Она колеблется, потом отвечает:

— Да, куртка, рубашки… самое необходимое… Не смотри так. Ты же не можешь меня ревновать к мужу!

— Веселенькое дело, — я чуть не расплескал кофе, — значит, вы собирались вместе уехать? Меня ли ты ждала в этой квартире?

— Перестань, — она рассерженно бросила надкусанный бутерброд на тарелку, — когда я собирала вещи, то понятия еще о тебе не имела…

— Ничего не понимаю, — я от изумления стал искать сигареты, — значит, ты хотела уехать прежде, чем заварилась эта каша? Почему?

— А если я не захочу отвечать?

— Ты только не подумай, что я и сам не соображу. Ты заранее знала, что директора убьют в ту ночь. И ты знала, что тебя будут подозревать по той простой причине: случиться это могло не без твоего участия. Вам понадобился человек, которого не заподозришь в предварительном сговоре, выражаясь юридически. А дело было так: я только что приехал, никого в этом городе не знаю. Алик сажает меня в машину, говорит, что человек, который, кстати, ни разу не повернулся ко мне лицом, это — директор. А потом я нахожу труп в подъезде. Уже настоящего директора. И я был уверен, что убили человека, с которым я только что вместе ехал.
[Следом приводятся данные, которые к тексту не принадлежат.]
(* ===== verification/AdmissionFacts.v ===== *)
(** Admission moves one request from the queue to its lease, or nothing. *)

From S2P Require Import Prelude Identifier Text Types Workload Endpoint Protocol Provider Graph.
From S2P Require Import Inventory Discover Occupancy Command Cluster Select Admit Scheduler.
From S2P Require Import ServiceState Service Routing Absorb Controller ServiceSpec ServiceRefines.

(** ** Operations that leave the durable intent alone *)

Definition keeps {A} (P : NodeService → Prop) (m : SM A) : Prop := ∀ s, P s → P (m s).1.
Definition keeps_fn (P : NodeService → Prop) (f : NodeService → NodeService) : Prop := ∀ s, P s → P (f s).

Section keeps.
Context (P : NodeService → Prop).

Lemma keeps_bind {A B} (m : SM A) (f : A → SM B) :
  keeps P m → (∀ a, keeps P (f a)) → keeps P (m ≫= f).
Proof.
  intros Hm Hf s Hs. specialize (Hm s Hs). unfold mbind, SM_bind.
  destruct (m s) as [s' [a|e]]; simpl in *; [by apply Hf|done].
Qed.
Lemma keeps_for {A} (f : A → SM unit) l : (∀ x, keeps P (f x)) → keeps P (sfor f l).
Proof. intros Hf. induction l as [|x l IH]; [by intros s|]. apply keeps_bind; [apply Hf|]. by intros []. Qed.
Lemma keeps_foldl {A} (f : NodeService → A → NodeService) l :
  (∀ x, keeps_fn P (λ s, f s x)) → keeps_fn P (λ s, foldl f s l).
Proof.
  intros Hf. induction l as [|x l IH]; intros s Hs; [done|]. apply (IH (f s x)). by apply Hf.
Qed.
End keeps.

(** The payloads: what is queued, what is admitted, the next lease id. *)
Definition intent (s : NodeService) : list Queued * gmap N WorkloadSpec * gmap N (WorkloadSpec * OwnerId) * N :=
  let st := ns_state s in (ss_queue st, ss_queued_workloads st, ss_requests st, ss_next_lease st).

Section intent.
Context (i : list Queued * gmap N WorkloadSpec * gmap N (WorkloadSpec * OwnerId) * N).
Local Abbreviation K := (λ s, intent s = i).

Lemma keeps_commit command : keeps K (commit command).
Proof. intros s <-. unfold intent. by rewrite (sw_state _ _ (commit_view command s)). Qed.
Lemma keeps_commit_lenient command : keeps_fn K (commit_lenient command).
Proof. intros s <-. unfold intent. by rewrite (sw_state _ _ (commit_lenient_view command s)). Qed.
Lemma keeps_dispatch machine tag request : keeps_fn K (service_dispatch machine tag request).
Proof. intros s <-. unfold intent. by rewrite dispatch_state. Qed.

Lemma keeps_status lease machine : keeps_fn K (request_status_on_machine lease machine).
Proof.
  intros s Hs. unfold request_status_on_machine. repeat case_match; try done. by apply keeps_dispatch.
Qed.

Lemma keeps_maybe_stop lease : keeps_fn K (maybe_stop_executions lease).
Proof.
  intros s. unfold maybe_stop_executions. case_match; [|done].
  generalize (lease_machines s lease). intros l. revert s H.
  intros s _. revert s. apply (keeps_foldl K (stop_on_machine lease)). intros machine s Hs.
  unfold stop_on_machine. repeat case_match; try done. by apply keeps_dispatch.
Qed.

Lemma keeps_maybe_activate lease : keeps_fn K (maybe_activate lease).
Proof.
  intros s Hs. unfold maybe_activate. destruct (c_leases (ns_cluster s) !! lease); [|done].
  repeat case_match; try done.
  apply (keeps_foldl K (λ s binding, commit_lenient (ActivateBinding binding) s)).
  - intros binding. apply keeps_commit_lenient.
  - by apply keeps_commit_lenient.
Qed.

Lemma keeps_classify machine bindings s sets :
  K s → K (foldl (classify_binding machine) (s, sets) bindings).1.
Proof.
  revert s sets. induction bindings as [|b bindings IH]; intros s sets Hs; [done|].
  cbn [foldl classify_binding]. repeat case_match; simplify_eq; by apply IH.
Qed.

Lemma keeps_route_recovery machine bindings s : K s → K (route_recovery machine bindings s).1.
Proof.
  intros Hs. unfold route_recovery. pose proof (keeps_classify machine bindings s (mkSets ∅ ∅ ∅) Hs) as Hc.
  destruct (foldl _ _ _) as [s1 sets]. cbn [fst] in *.
  apply (keeps_foldl K (λ s lease, request_status_on_machine lease machine s)).
  { intros lease. apply keeps_status. }
  apply (keeps_foldl K (λ s lease, request_status_on_machine lease machine
           (over_recovery machine (expect_member lease) s))); [|done].
  intros lease s2 Hs2. by apply keeps_status.
Qed.

Lemma keeps_route e : keeps K (route e).
Proof.
  intros s Hs. unfold route. destruct e; cbn [effect_phase].
  5: { case_match; [|done]. pose proof (keeps_route_recovery machine bindings s Hs).
       by destruct (route_recovery _ _ _). }
  all: destruct (c_bindings (ns_cluster s) !! binding) as [b|]; [|done].
  all: apply (keeps_bind K); [| |done].
  all: try (intros s' Hs'; unfold rebind_if_stale; repeat case_match; try done; by apply keeps_commit).
  all: intros _; apply (keeps_bind K); [by intros ?|intros s0].
  all: apply (keeps_bind K); [by intros ?|intros b0]; apply (keeps_bind K); [|by intros ? ?].
  all: intros s' Hs'; unfold route_binding; repeat case_match; try done; [|by apply keeps_dispatch].
  all: by apply (keeps_maybe_stop (binding_lease b)).
Qed.

Lemma keeps_pump : keeps K pump.
Proof.
  intros s Hs. unfold pump. generalize (pump_fuel s). intros fuel. revert s Hs.
  induction fuel as [|fuel IH]; intros s Hs; simpl; destruct (ns_pending s) as [|e rest]; try done.
  apply (keeps_bind K); [|by intros [] |done]. unfold pump_one.
  apply keeps_bind; [apply keeps_route|]. intros commands. apply keeps_for, keeps_commit.
Qed.

Lemma keeps_open_bindings lease : keeps K (open_enforced_bindings lease).
Proof.
  unfold open_enforced_bindings. apply keeps_bind; [by intros ?|intros s].
  apply keeps_bind; [by intros ?|intros l]. apply keeps_for. intros claim. unfold open_enforced_binding.
  do 2 (apply keeps_bind; [by intros ?|intros ?]). apply keeps_bind; [by intros ? ?|intros ?].
  apply keeps_commit.
Qed.
End intent.

Lemma take_queued_spec id queue before entry after :
  take_queued id queue = Some (before, entry, after) →
  queue = before ++ entry :: after ∧ req_id (q_request entry) = id.
Proof.
  revert before. induction queue as [|q queue IH]; intros before; [done|]. cbn [take_queued].
  destruct (N.eqb_spec (req_id (q_request q)) id) as [Hid|_]; [intros; by simplify_eq/=|].
  destruct (take_queued id queue) as [[[b e] a]|]; [|done]. intros [= <- -> ->].
  by destruct (IH b eq_refl) as [-> ?].
Qed.

(** A queued request and its payload moved to the lease. *)
Definition moved (s s' : NodeService) (id : RequestId) : Prop :=
  ∃ before entry after workload owner,
    ss_queue (ns_state s) = before ++ entry :: after ∧ req_id (q_request entry) = id
    ∧ ss_queued_workloads (ns_state s) !! id = Some workload
    ∧ intent s' = (before ++ after, delete id (ss_queued_workloads (ns_state s)),
                   <[ss_next_lease (ns_state s) := (workload, owner)]> (ss_requests (ns_state s)),
                   wrap_add (ss_next_lease (ns_state s)) 1).

(** Nothing moved; the refused lease may have used up its id. *)
Definition unmoved (s s' : NodeService) : Prop :=
  intent s' = intent s
  ∨ intent s' = (ss_queue (ns_state s), ss_queued_workloads (ns_state s), ss_requests (ns_state s),
                 wrap_add (ss_next_lease (ns_state s)) 1).

(** The bookkeeping of an admission, and its undoing. *)
Lemma admit_payload_intent s admission workload queue :
  let id := req_id (adm_request admission) in
  ss_queued_workloads (ns_state s) !! id = Some workload →
  intent (over_state (admit_payload admission (ss_next_lease (ns_state s)) queue) s)
  = (queue, delete id (ss_queued_workloads (ns_state s)),
     <[ss_next_lease (ns_state s) := (workload, adm_owner admission)]> (ss_requests (ns_state s)),
     wrap_add (ss_next_lease (ns_state s)) 1).
Proof. intros id Hw. unfold intent, over_state, admit_payload. simpl. fold id. by rewrite Hw. Qed.

Lemma undo_admission_intent s id lease workload owner queue qw rq n :
  intent s = (queue, delete id qw, <[lease := (workload, owner)]> rq, n) →
  qw !! id = Some workload → rq !! lease = None →
  ∀ queue', intent (over_state (undo_admission id lease queue') s) = (queue', qw, rq, n).
Proof.
  unfold intent. cbv zeta. intros [= Hq Hqw Hrq Hn] Hw Hfresh queue'.
  unfold over_state, undo_admission. simpl. rewrite Hqw, Hrq, Hn, lookup_insert, decide_True by done.
  by rewrite insert_delete_id, delete_insert_id.
Qed.

(** What follows the commit of an admission leaves the payloads alone. *)
Lemma admitted_tail lease (id : RequestId) s :
  let m : SM (option RequestId) :=
    _ ← open_enforced_bindings lease; _ ← pump; _ ← smodify (maybe_activate lease); mret (Some id) in
  intent (m s).1 = intent s ∧ ∀ r, (m s).2 = Ok r → r = Some id.
Proof.
  intros m. subst m. split.
  - apply (keeps_bind (λ s', intent s' = intent s)); [apply keeps_open_bindings|intros _|done].
    apply keeps_bind; [apply keeps_pump|intros _].
    apply keeps_bind; [intros s' Hs'; by apply keeps_maybe_activate|intros _]. by intros ?.
  - unfold mbind, SM_bind. intros r. repeat case_match; simpl; by intros [=].
Qed.

(** C32. Admission neither loses nor duplicates a request.  When the next lease
    id has no payload yet and every queued request has one, it either leaves the
    queue, the queued payloads and the admitted payloads exactly as they were
    (nothing fits, the allocation has no provider, or the kernel refuses the
    lease and every change is undone), or it moves exactly one queued request
    with its payload to the next lease id, also when opening its bindings or
    routing fails afterwards. *)
Theorem admission_conserves policy s :
  ss_requests (ns_state s) !! ss_next_lease (ns_state s) = None →
  Forall (λ q, is_Some (ss_queued_workloads (ns_state s) !! req_id (q_request q))) (ss_queue (ns_state s)) →
  let '(s', r) := admit_one_with_policy policy s in
  match r with
  | Ok (Some id) => moved s s' id
  | Ok None => s' = s
  | Err _ => unmoved s s' ∨ ∃ id, moved s s' id
  end.
Proof.
  intros Hfresh Hpay. unfold admit_one_with_policy.
  destruct (cluster_admit_backfill_with_policy _ _ _ _) as [admission|]; [|done].
  destruct (validate_allocation_bindings _ _); [|by left; left].
  destruct (take_queued _ _) as [[[before entry] after]|] eqn:Htake; [|by left; left].
  apply take_queued_spec in Htake as [Hq Hid]. set (request := adm_request admission) in *.
  assert (is_Some (ss_queued_workloads (ns_state s) !! req_id request)) as [w Hw].
  { rewrite Hq in Hpay. apply Forall_app in Hpay as [_ [He _]%Forall_cons]. by rewrite <-Hid. }
  pose proof (admit_payload_intent s admission w (before ++ after) Hw) as Hi.
  set (s1 := over_state _ s) in *. set (lease := ss_next_lease (ns_state s)) in *.
  set (command := OpenLease _ _ _ _ _ _ _).
  pose proof (keeps_commit _ command s1 Hi) as Hi2.
  destruct (commit command s1) as [s2 [[]|e]]; cbn [fst] in Hi2.
  - assert (∀ s', intent s' = intent s2 → moved s s' (req_id request)) as Hmoved.
    { intros s' Hs'. exists before, entry, after, w, (adm_owner admission). by rewrite Hs', Hi2. }
    pose proof (admitted_tail lease (req_id request) s2) as [Hm Hr]. set (m := _ ≫= _) in *.
    destruct (m s2) as [s3 [id|err]]; cbn [fst snd] in *.
    + rewrite (Hr id eq_refl). by apply Hmoved.
    + right. exists (req_id request). by apply Hmoved.
  - left. right. rewrite Hq. by eapply undo_admission_intent.
Qed.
И убили его тоже только что. Так я и сказал в милиции, поэтому они ищут того, кто мог это сделать в те десять — пятнадцать минут, пока я топтался у подъезда. Ну а у настоящего убийцы, конечно же, есть на это время железное алиби.

— Но почему ты решил, что этот таинственный убийца — это я?

— Ты знала, что у директора на руках большие деньги. И ты собиралась уехать, собрала вещи. Для того, чтобы бросить дом, работу и вот так уехать, нужны очень веские причины. Если ты заранее спланировала это убийство, такие причины у тебя были.

— Зачем мне тогда понадобилось просить Виктора вывезти труп? — она усмехнулась, — ведь тем самым я испортила себе алиби… то алиби, которое ты только что мне выдумал.

— Вовсе нет. Если бы тело сразу нашли, не так-то трудно было определить, убили ли директора только что или час-два назад. Но после того как труп пролежал столько времени на свалке, точное время убийства уже нельзя определить.

— Но я бы тем самым подставила своего мужа. Неужели ты считаешь, что я такая дура, чтобы не додуматься, — когда его обвинят в преступлении, он не станет прикрывать меня.

— Если деньги директора у тебя, он будет молчать. Он ведь рассчитывает на свою долю.

— Какая доля, что ты говоришь! — она всплеснула руками. — Ты представляешь, что ему может быть за убийство?

— Его никто не сможет в этом обвинить.

— Верно, он ремонтировался в тот вечер и звонил мне из мастерской. Его все там видели. А звонил он мне, сам знаешь, уже после того, как ты нашел труп.

— Ну вот, видишь? Убил не он. А то, что труп спрятал, так ведь его задушили ремнем Виктора, вот он и испугался. Убедительная версия?

— Убедительная, — она кивнула. — И правильная.

— Можно и по-другому посмотреть. Ремень оказался на шее директора вовсе не потому, что кто-то хотел подставить твоего мужа, а наоборот, чтобы он смог «объяснить», как его якобы подставили, и поэтому он спрятал тело. А на самом деле он его спрятал, как я уже сказал, чтобы нельзя было точно определить время убийства.

— Ты сумасшедший, — она сжала кулачок. — Совершенно очевидные вещи ты выворачиваешь наизнанку.

— Но ведь директор в машине был фальшивый. Значит, кто-то спланировал убийство?